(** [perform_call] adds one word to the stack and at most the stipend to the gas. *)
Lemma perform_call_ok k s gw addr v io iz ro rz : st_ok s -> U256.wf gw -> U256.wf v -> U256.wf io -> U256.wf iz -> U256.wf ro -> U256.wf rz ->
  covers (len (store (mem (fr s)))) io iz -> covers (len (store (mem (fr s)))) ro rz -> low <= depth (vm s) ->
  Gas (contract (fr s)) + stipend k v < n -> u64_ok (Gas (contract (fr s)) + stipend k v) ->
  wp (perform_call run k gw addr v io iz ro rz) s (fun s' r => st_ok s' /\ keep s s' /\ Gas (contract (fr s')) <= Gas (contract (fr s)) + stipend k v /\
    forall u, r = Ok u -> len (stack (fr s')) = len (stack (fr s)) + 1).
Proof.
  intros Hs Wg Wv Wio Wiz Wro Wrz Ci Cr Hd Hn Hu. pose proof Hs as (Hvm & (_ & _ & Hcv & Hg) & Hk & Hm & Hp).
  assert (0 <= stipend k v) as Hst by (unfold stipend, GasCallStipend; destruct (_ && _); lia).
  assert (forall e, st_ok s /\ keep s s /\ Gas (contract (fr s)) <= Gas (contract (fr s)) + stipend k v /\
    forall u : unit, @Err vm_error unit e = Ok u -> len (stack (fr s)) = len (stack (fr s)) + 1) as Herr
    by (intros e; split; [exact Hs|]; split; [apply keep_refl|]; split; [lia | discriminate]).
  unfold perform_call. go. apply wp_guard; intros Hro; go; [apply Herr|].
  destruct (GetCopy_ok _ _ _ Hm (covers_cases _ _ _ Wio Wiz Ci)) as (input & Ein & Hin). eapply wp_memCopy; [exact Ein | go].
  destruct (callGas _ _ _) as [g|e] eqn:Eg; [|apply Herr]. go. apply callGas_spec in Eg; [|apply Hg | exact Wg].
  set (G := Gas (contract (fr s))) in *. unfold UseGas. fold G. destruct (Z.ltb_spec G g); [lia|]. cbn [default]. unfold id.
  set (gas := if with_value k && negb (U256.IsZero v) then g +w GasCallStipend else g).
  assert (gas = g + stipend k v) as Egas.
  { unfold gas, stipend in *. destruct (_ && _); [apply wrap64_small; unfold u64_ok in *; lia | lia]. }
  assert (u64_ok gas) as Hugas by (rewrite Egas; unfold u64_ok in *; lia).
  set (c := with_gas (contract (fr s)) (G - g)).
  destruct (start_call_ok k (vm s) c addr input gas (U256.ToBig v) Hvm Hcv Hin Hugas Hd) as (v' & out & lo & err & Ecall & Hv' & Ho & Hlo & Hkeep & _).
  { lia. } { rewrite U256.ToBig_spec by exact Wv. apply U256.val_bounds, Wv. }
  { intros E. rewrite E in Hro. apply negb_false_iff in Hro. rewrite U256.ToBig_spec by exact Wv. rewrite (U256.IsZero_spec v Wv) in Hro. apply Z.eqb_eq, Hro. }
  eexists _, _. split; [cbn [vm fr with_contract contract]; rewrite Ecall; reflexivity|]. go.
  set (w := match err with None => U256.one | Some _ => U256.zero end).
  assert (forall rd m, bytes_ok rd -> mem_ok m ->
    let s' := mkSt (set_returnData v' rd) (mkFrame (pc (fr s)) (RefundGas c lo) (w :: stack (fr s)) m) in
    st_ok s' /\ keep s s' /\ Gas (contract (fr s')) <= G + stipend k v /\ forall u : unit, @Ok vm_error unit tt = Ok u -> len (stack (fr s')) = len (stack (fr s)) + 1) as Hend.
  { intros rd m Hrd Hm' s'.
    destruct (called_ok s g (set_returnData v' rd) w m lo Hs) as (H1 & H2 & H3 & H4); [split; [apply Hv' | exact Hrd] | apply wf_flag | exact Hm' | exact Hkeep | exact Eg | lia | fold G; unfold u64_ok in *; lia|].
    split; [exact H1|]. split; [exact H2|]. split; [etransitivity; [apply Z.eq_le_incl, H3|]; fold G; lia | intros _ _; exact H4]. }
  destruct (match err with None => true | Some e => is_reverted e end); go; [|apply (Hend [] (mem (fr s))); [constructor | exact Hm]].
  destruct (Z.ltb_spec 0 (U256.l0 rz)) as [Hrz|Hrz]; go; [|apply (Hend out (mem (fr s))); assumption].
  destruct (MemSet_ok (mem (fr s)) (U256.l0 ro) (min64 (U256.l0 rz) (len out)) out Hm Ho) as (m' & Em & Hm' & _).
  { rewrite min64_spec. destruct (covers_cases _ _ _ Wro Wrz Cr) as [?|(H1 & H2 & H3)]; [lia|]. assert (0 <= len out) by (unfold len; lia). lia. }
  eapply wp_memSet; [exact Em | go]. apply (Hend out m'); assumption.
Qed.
_ _ _ _ _
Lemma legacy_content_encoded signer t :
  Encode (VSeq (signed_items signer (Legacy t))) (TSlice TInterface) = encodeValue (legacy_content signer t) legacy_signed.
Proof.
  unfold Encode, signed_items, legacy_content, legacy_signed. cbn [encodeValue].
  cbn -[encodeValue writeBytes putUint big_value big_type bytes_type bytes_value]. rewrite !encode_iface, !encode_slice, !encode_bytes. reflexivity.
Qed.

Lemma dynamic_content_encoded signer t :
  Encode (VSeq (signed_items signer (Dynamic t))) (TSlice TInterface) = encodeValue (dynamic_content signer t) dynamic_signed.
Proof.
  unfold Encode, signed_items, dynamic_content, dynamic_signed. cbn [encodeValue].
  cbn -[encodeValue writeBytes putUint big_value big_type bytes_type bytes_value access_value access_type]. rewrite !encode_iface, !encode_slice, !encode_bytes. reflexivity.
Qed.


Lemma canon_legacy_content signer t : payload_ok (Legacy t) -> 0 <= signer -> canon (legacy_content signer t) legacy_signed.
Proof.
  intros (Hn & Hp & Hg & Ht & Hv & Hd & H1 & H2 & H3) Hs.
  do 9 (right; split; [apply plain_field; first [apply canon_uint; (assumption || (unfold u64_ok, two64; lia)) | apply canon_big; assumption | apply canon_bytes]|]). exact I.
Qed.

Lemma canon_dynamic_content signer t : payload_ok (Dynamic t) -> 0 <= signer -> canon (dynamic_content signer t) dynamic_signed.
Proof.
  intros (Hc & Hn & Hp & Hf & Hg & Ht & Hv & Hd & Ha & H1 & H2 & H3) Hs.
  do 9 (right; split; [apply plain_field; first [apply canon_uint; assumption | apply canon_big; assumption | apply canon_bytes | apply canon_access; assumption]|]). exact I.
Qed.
_ _ _ _ _
What you give back should be only the lines of the records above, starting at the line with "destruct (callGas _" and ending at the line with "assert (gas = g + stipend k v) as Egas.", restated word for word.

  destruct (callGas _ _ _) as [g|e] eqn:Eg; [|apply Herr]. go. apply callGas_spec in Eg; [|apply Hg | exact Wg].
  set (G := Gas (contract (fr s))) in *. unfold UseGas. fold G. destruct (Z.ltb_spec G g); [lia|]. cbn [default]. unfold id.
  set (gas := if with_value k && negb (U256.IsZero v) then g +w GasCallStipend else g).
  assert (gas = g + stipend k v) as Egas.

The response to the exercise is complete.